I graduated cum laude with a master’s degree in Computer Science Engineering for Intelligent Systems at University of Palermo, Italy, presenting a Thesis in Robotics on Design and Implementation of Modules for the Extraction of Biometric Parameters in an Augmented BCI Framework. Previously graduated with the grade of 110/110 with a degree in Computer Science Engineering, presenting a Thesis in Artificial Intelligence / Latent Semantic Analysis on an Intelligent Interrogation System on official documents of the European Parliament.
Besides Artificial Intelligence, Machine Learning and Robotics, I am also interested in Human-Robot Interaction, Cognitive Robotics, Image processing, 3D Computer Graphics, Mechatronics, Cybernetics, Bionics, Neuroprosthetics, Mathematics, Physics, Cryptography, Algorithms, Networks, Autonomous Vehicles. During the course of the academic studies I have learned to program in different programming languages, including C, C++, Java, Python, LISP, Matlab. Past experiences also on Basic, QuickBasic, VisualBasic and specific languages such as SQL, Gams, Prolog, S-Golog, UML, XML, AIML, Assembly.
I am interested in learning about Japan, the Japanese language, culture, lifestyle and job opportunities. I am especially interested in doing academic and industrial research in Japan, mainly on Artificial Intelligence and Robotics.
Resume available at https://goo.gl/fhVEMC
I am interested in growing professionally in the areas of AI related to ML/DL, and Robotics. More in general, I have always been interested in the interaction between humans and machines, whether that would be interacting with a software or a physical robotic agent, IoT or environment sensing, self driving cars, or medical domain, with the desired objective of general AI for a smarter society of the future. I like to do research, learn, experiment and work on innovative concepts and solutions.

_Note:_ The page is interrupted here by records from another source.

(** C4.  For the stake accounts the query returns and any outcome, the run
    asks for the stakes and then makes, for the stakes whose direction is
    [outcome == 1] and for no other, in their order, one call
    [distributeRewardToWinner] with amount [2 * stake.amount], each followed
    by the fixed 500 ms pause; nothing else is called. *)
Theorem distributeAllRewards_calls (marketPda : string) (outcome : Z) (w : World) :
  let stakes := snapshot env w in
  let winning := winners outcome stakes in
  (forall stake, stake ∈ winning <->
                 stake ∈ stakes /\ direction stake = (outcome =? 1)) /\
  new_events w (snd (distributeAllRewards env marketPda outcome w)) =
    GetCredStakes marketPda ::
    flat_map (fun stake => [DistributeReward marketPda (user stake) (2 * amount stake);
                            Sleep 500]) winning.
Proof.
  cbn zeta. split.
  - intros stake. unfold winners. rewrite !list_elem_of_In, filter_In.
    split; intros [Hin Hdir]; (split; [done|]).
    + by apply eqb_prop.
    + rewrite Hdir. apply eqb_reflx.
  - destruct (distributeAllRewards_run marketPda outcome w)
      as (result & w' & -> & _ & _ & _ & Htrace).
    by apply new_events_app.
Qed.

(** C5.  Every run returns a result with [distributed + failed = total],
    where [total] is the number of winning stakes, and it makes one
    disbursement call for each winning stake whatever the calls answer. *)
Theorem distribution_counts (marketPda : string) (outcome : Z) (w : World) :
  let run := distributeAllRewards env marketPda outcome w in
  let winning := winners outcome (snapshot env w) in
  exists result,
    fst run = Return result /\
    (distributed result + failed result = total result)%nat /\
    total result = List.length winning /\
    count is_disburse (new_events w (snd run)) = List.length winning.
Proof.
  cbn zeta.
  destruct (distributeAllRewards_run marketPda outcome w)
    as (result & w' & -> & Hsum & Htotal & _ & Htrace).
  exists result. repeat split; try done.
  cbn [snd]. rewrite (new_events_app _ _ _ Htrace).
  change (count is_disburse (GetCredStakes marketPda :: ?l))
    with (count is_disburse l).
  apply count_disbursements.
Qed.

Lemma snapshot_of_failed_query (w : World) :
  stake_query_throws env w = true -> snapshot env w = [].
Proof.
  unfold stake_query_throws, snapshot.
  destruct (program w || idl_loads env (calls w Idl)); [|done].
  by destruct (rpc_getProgramAccounts env (calls w RpcAccounts)).
Qed.

Lemma snapshot_without_stakes (w : World) :
  no_stakes env w = true -> snapshot env w = [].
Proof.
  unfold no_stakes, snapshot.
  destruct (program w || idl_loads env (calls w Idl)); [|done].
  by destruct (rpc_getProgramAccounts env (calls w RpcAccounts)) as [[|? ?]|].
Qed.

Lemma empty_snapshot_run (marketPda : string) (outcome : Z) (w : World) :
  snapshot env w = [] ->
  fst (getCredStakesForMarket env marketPda w) = Return [] /\
  fst (distributeAllRewards env marketPda outcome w) = Return nothing_distributed /\
  new_events w (snd (distributeAllRewards env marketPda outcome w)) =
    [GetCredStakes marketPda].
Proof.
  intros Hempty. split; [|split].
  - destruct (getCredStakesForMarket_run marketPda w) as (w' & -> & _).
    by rewrite Hempty.
  - destruct (distributeAllRewards_run marketPda outcome w)
      as (result & w' & -> & _ & _ & Hzero & _).
    cbn. f_equal. by apply Hzero.
  - destruct (distributeAllRewards_run marketPda outcome w)
      as (result & w' & -> & _ & _ & _ & Htrace).
    rewrite Hempty in Htrace. by apply new_events_app.
Qed.

End Rewards.

(** C10.  When the stake query throws (the program cannot be loaded, or the
    RPC throws), [getCredStakesForMarket] returns the empty list, and
    [distributeAllRewards] returns [{distributed: 0, failed: 0, total: 0}]
    without any disbursement call: the same result and the same calls as in
    any run, against any collaborators, whose query succeeds and finds no
    stake. *)
Theorem failed_stake_query_looks_like_no_stakes
    (env env' : Env) (marketPda : string) (outcome : Z) (w w' : World) :
  stake_query_throws env w = true ->
  no_stakes env' w' = true ->
  let failed_run := distributeAllRewards env marketPda outcome w in
  let empty_run := distributeAllRewards env' marketPda outcome w' in
  fst (getCredStakesForMarket env marketPda w) = Return [] /\
  fst failed_run = Return nothing_distributed /\
  count is_disburse (new_events w (snd failed_run)) = 0%nat /\
  fst failed_run = fst empty_run /\
  new_events w (snd failed_run) = new_events w' (snd empty_run).
Proof.
  intros Hthrows Hnone. cbn zeta.
  destruct (empty_snapshot_run env marketPda outcome w
              (snapshot_of_failed_query env w Hthrows)) as (Hq & Hr & He).
  destruct (empty_snapshot_run env' marketPda outcome w'
              (snapshot_without_stakes env' w' Hnone)) as (_ & Hr' & He').
  rewrite Hr, Hr', He, He'. done.
Qed.

(** The RPC of the sample collaborators throws; other collaborators load
    the program and find no account. *)
Lemma failed_stake_query_witness :
  let quiet_ledger :=
    {| Date_now := Date_now Sample.offline; Math_random := Math_random Sample.offline;
       gemini := gemini Sample.offline; NFT_STORAGE_KEY := "";
       storeBlob := storeBlob Sample.offline; idl_loads := fun _ => true;
       rpc_resolveMarket := rpc_resolveMarket Sample.offline;
       rpc_fetchMarket := rpc_fetchMarket Sample.offline;
       rpc_getProgramAccounts := fun _ => Return [];
       rpc_distributeInsightRewards := rpc_distributeInsightRewards Sample.offline |} in
  stake_query_throws Sample.offline Sample.boot = true /\
  no_stakes quiet_ledger Sample.boot = true /\
  fst (distributeAllRewards Sample.offline "pda-m1" 1 Sample.boot) =
    fst (distributeAllRewards quiet_ledger "pda-m1" 1 Sample.boot).
Proof.
  cbn zeta. split; [reflexivity|]. split; [reflexivity|].
  apply failed_stake_query_looks_like_no_stakes; reflexivity.
Defined.

(** ** Transcript pinning *)

Section Pinning.

Context {rt : Runtime}.

Lemma pinTranscript_run (env : Env) (transcript : TranscriptBundle.t) (w : World) :
  fst (pinTranscript env transcript w) =
    Return (if getClient env
            then match storeBlob env (calls w NftStorage) with
                 | Return cid => cid
                 | Throw _ => fallback_cid transcript
                 end
            else fallback_cid transcript).
Proof.
  unfold pinTranscript, fallback_cid, try_catch, client_storeBlob, bind, call, emit,
    modify, lift, ret.
  destruct (getClient env); cbn; [|done].
  services. by destruct (storeBlob env (calls w NftStorage)).
Qed.

(** C8.  [pinTranscript] never throws.  When the store is not configured or
    its pin call throws, the CID returned is [bafkreig] followed by the first
    50 hex digits of the SHA-256 of the serialized bundle: it depends on the
    bundle alone, so two failing pins of one bundle, against any
    collaborators and in any state, return the same CID, and the settlement
    digest [cidToBytes32] of it is the SHA-256 of that CID. *)
Theorem pinTranscript_falls_back (env env' : Env) (transcript : TranscriptBundle.t)
    (w w' : World) :
  pin_fails env w = true ->
  pin_fails env' w' = true ->
  (forall env0 w0, exists cid, fst (pinTranscript env0 transcript w0) = Return cid) /\
  fst (pinTranscript env transcript w) = Return (fallback_cid transcript) /\
  fst (pinTranscript env transcript w) = fst (pinTranscript env' transcript w') /\
  cidToBytes32 (fallback_cid transcript) = sha256 (fallback_cid transcript).
Proof.
  assert (Hfallback : forall e v, pin_fails e v = true ->
            fst (pinTranscript e transcript v) = Return (fallback_cid transcript)).
  { intros e v. rewrite pinTranscript_run. unfold pin_fails.
    destruct (getClient e); [|done].
    by destruct (storeBlob e (calls v NftStorage)). }
  intros Hfails Hfails'. split; [|split; [|split]].
  - intros env0 w0. rewrite pinTranscript_run. eauto.
  - by apply Hfallback.
  - by rewrite !Hfallback.
  - reflexivity.
Qed.

End Pinning.

(** A bundle pinned once without a storage key and once with a key whose
    pin call throws. *)
Lemma pinTranscript_falls_back_witness :
  let transcript :=
    {| TranscriptBundle.marketId := "m1"; TranscriptBundle.marketPda := "pda-m1";
       TranscriptBundle.question := "Did X happen?";
       TranscriptBundle.facts := ["X happened."]; TranscriptBundle.decision := "YES";
       TranscriptBundle.reasoning := JStr "The final result is official.";
       TranscriptBundle.agentLogs := []; TranscriptBundle.evidence := [];
       TranscriptBundle.timestamp := 1671400000000;
       TranscriptBundle.version := "1.0.0" |} in
  let keyed :=
    {| Date_now := Date_now Sample.offline; Math_random := Math_random Sample.offline;
       gemini := gemini Sample.offline; NFT_STORAGE_KEY := "eyJhbGciOiJIUzI1NiJ9";
       storeBlob := storeBlob Sample.offline; idl_loads := idl_loads Sample.offline;
       rpc_resolveMarket := rpc_resolveMarket Sample.offline;
       rpc_fetchMarket := rpc_fetchMarket Sample.offline;
       rpc_getProgramAccounts := rpc_getProgramAccounts Sample.offline;
       rpc_distributeInsightRewards := rpc_distributeInsightRewards Sample.offline |} in
  pin_fails Sample.offline Sample.boot = true /\
  pin_fails keyed Sample.boot = true /\
  getClient keyed = true /\
  fst (pinTranscript (rt := Sample.runtime) Sample.offline transcript Sample.boot) =
    fst (pinTranscript (rt := Sample.runtime) keyed transcript Sample.boot).
Proof.
  cbn zeta. split; [reflexivity|]. split; [reflexivity|]. split; [reflexivity|].
  apply (pinTranscript_falls_back (rt := Sample.runtime)); reflexivity.
Defined.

The UniPA BCI Framework is an augmented framework based on the P300 paradigm and allows a user to select individual actions to be performed by a robot or, in the more classic configuration, to spell a sequence of symbols. The framework takes advantage of additional developed modules, which perform the acquisition of eye gaze coordinates and biometric signals. The use of such modules allows to achieve a combined response which does not only take in account the response of a traditional BCI system based on the P300 paradigm, but it also considers useful information, such as the user visual focus and her level of engagement with the system, providing a more robust and effective global response.

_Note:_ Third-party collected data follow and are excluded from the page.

(** * Async dashboard: worker lifecycle, counter, handoff queue

    A shallow embedding of [app.py]: the background producer
    [generate_data], the session state built by
    [initialize_session_state], and the handlers of the Start, Pause and
    Clear buttons and the queue drain of [main].

    The worker runs in a process of its own, so it is modelled as a
    small-step machine whose program points are the lines of
    [generate_data]; the controller's handlers are written in a small
    state-and-exception monad. *)

From Stdlib Require Import ZArith NArith Lia Ascii String.
From stdpp Require Import base list.

Local Open Scope nat_scope.

(** ** Decimal text with a fixed width, as [%04d] and friends print it *)

Module Text.

Definition digit_char (n : N) : ascii := ascii_of_N (48 + n).

Definition char_digit (c : ascii) : option N :=
  let n := N_of_ascii c in
  if ((48 <=? n) && (n <=? 57))%N then Some (n - 48)%N else None.

Fixpoint pow10 (w : nat) : N :=
  match w with
  | O => 1%N
  | S w' => (10 * pow10 w')%N
  end.

(** [zfill w n] prints the [w] low decimal digits of [n], most significant first. *)
Fixpoint zfill (w : nat) (n : N) : string :=
  match w with
  | O => EmptyString
  | S w' => String (digit_char ((n / pow10 w') mod 10)%N) (zfill w' n)
  end.

(** [read_digits w s acc] reads exactly [w] decimal digits off the front of [s]. *)
Fixpoint read_digits (w : nat) (s : string) (acc : N) : option (N * string) :=
  match w with
  | O => Some (acc, s)
  | S w' =>
      match s with
      | String c s' =>
          match char_digit c with
          | Some d => read_digits w' s' (10 * acc + d)%N
          | None => None
          end
      | EmptyString => None
      end
  end.

(** [expect c s] consumes the character [c] at the front of [s]. *)
Definition expect (c : ascii) (s : string) : option string :=
  match s with
  | String c' s' => if Ascii.eqb c c' then Some s' else None
  | EmptyString => None
  end.

(** The decimal digits at the front of [s], read into [acc]. *)
Fixpoint read_number_acc (s : string) (acc : N) : N * string :=
  match s with
  | String c s' =>
      match char_digit c with
      | Some d => read_number_acc s' (10 * acc + d)%N
      | None => (acc, s)
      end
  | EmptyString => (acc, s)
  end.

(** A number of at least one digit at the front of [s]. *)
Definition read_number (s : string) : option (N * string) :=
  match s with
  | String c _ =>
      match char_digit c with
      | Some _ => Some (read_number_acc s 0%N)
      | None => None
      end
  | EmptyString => None
  end.

(** The least width, from [w] on, in which [n] fits. *)
Fixpoint width_from (fuel w : nat) (n : N) : nat :=
  match fuel with
  | O => w
  | S fuel' => if (n <? pow10 w)%N then w else width_from fuel' (S w) n
  end.

(** [str(n)] for a natural number: its digits, no leading zero. *)
Definition dec_of_N (n : N) : string :=
  zfill (width_from (N.to_nat (N.size n)) 1 n) n.

(** [str(z)] for an [int]. *)
Definition dec_of_Z (z : Z) : string :=
  if (z <? 0)%Z then String "-" (dec_of_N (Z.abs_N z)) else dec_of_N (Z.to_N z).

(** [int(...)] off the front of [s]: an optional minus sign and digits. *)
Definition read_int (s : string) : option (Z * string) :=
  match s with
  | String c s' =>
      if Ascii.eqb c "-" then
        '(n, rest) ← read_number s'; Some (- Z.of_N n, rest)%Z
      else '(n, rest) ← read_number s; Some (Z.of_N n, rest)
  | EmptyString => None
  end.

(** A text that does not go on with a digit. *)
Definition no_digit_ahead (s : string) : Prop :=
  match s with
  | String c _ => char_digit c = None
  | EmptyString => True
  end.

End Text.

(** ** [datetime]: the naive wall-clock instants of [datetime.now()] *)

Module Datetime.
Import Text.

Record datetime : Type := mkDatetime {
  year : N; month : N; day : N;
  hour : N; minute : N; second : N; microsecond : N }.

DicomReader is a simple Java DICOM files reader and it has been developed as part of the Volumetric Bias Correction paperwork. DicomReader handles headers as well as images contained in the Dicom files: Data (headers and pixel-value images) is saved into ascii plain text files; A pgm version of the image files is provided as an option for the user.
LSA-Bot is a new, powerful kind of Chat-bot focused on Latent Semantic Analysis. Using LSA it is possible to relate words to their vectorial representation, permitting to realize an intelligent chat-bot that can understand human language and can answer to natural language questions as well.